Look below for the line that contains "index, [leading_cols]). *)", then copy it and each following line exactly, through and including the line that contains "tokenizer's [Expected width".

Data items
::::::

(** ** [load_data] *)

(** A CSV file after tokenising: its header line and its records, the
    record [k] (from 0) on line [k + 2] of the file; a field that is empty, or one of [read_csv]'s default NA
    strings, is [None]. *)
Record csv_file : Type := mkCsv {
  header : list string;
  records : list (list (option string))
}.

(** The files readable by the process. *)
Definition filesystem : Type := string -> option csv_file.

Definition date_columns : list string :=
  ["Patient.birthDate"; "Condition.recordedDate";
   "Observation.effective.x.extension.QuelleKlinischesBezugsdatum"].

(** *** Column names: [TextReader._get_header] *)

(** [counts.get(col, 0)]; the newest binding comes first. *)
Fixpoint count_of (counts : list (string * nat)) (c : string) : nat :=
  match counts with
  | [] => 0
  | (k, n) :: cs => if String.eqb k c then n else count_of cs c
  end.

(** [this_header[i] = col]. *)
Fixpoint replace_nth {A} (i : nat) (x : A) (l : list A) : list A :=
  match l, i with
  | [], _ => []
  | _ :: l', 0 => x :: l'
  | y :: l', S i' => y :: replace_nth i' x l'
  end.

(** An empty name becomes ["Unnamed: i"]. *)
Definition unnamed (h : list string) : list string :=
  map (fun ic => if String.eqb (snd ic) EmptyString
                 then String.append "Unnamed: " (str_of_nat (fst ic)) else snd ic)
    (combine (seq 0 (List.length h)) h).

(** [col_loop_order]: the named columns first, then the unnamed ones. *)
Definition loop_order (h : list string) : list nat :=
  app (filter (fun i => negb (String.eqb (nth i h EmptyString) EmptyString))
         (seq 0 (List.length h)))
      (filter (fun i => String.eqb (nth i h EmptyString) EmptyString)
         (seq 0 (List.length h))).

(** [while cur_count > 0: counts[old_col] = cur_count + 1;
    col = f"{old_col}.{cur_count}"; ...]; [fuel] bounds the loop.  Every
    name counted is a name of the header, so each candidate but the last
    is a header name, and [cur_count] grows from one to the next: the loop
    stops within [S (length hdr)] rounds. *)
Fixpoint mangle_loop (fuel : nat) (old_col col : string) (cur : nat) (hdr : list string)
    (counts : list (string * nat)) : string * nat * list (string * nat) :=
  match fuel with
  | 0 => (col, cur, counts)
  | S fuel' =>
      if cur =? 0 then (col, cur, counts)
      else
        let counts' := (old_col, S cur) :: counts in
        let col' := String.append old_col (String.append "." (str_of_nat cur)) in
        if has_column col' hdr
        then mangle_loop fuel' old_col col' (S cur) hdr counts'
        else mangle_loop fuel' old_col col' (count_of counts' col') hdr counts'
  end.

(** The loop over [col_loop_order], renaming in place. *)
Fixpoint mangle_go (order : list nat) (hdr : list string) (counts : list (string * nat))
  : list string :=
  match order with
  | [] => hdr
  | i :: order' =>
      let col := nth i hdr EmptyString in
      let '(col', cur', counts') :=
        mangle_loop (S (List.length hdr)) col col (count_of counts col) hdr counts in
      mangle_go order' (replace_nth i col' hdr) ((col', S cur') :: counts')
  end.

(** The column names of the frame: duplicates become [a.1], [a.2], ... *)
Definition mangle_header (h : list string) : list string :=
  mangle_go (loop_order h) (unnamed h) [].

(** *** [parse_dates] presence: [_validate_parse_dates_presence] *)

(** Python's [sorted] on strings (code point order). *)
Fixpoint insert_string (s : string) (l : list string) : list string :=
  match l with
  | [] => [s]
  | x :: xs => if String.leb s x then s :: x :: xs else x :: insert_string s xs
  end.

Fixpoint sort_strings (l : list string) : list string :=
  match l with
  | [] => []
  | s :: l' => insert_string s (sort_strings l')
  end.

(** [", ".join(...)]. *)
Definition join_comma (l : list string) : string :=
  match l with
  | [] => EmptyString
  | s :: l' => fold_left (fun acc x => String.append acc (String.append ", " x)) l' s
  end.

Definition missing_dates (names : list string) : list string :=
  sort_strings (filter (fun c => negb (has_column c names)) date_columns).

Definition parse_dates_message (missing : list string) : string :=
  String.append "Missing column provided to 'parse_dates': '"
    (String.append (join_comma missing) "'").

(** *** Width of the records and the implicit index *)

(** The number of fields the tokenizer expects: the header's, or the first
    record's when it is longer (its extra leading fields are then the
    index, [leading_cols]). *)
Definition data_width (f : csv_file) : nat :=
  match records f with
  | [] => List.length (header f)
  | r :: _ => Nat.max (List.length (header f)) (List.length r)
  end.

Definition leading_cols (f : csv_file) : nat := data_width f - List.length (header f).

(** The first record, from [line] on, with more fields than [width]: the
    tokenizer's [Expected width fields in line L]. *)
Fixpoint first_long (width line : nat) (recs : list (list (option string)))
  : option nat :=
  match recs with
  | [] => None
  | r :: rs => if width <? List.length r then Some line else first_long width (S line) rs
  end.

::::::

| Result below |
    index, [leading_cols]). *)
Definition data_width (f : csv_file) : nat :=
  match records f with
  | [] => List.length (header f)
  | r :: _ => Nat.max (List.length (header f)) (List.length r)
  end.

Definition leading_cols (f : csv_file) : nat := data_width f - List.length (header f).

(** The first record, from [line] on, with more fields than [width]: the
    tokenizer's [Expected width fields in line L]. *)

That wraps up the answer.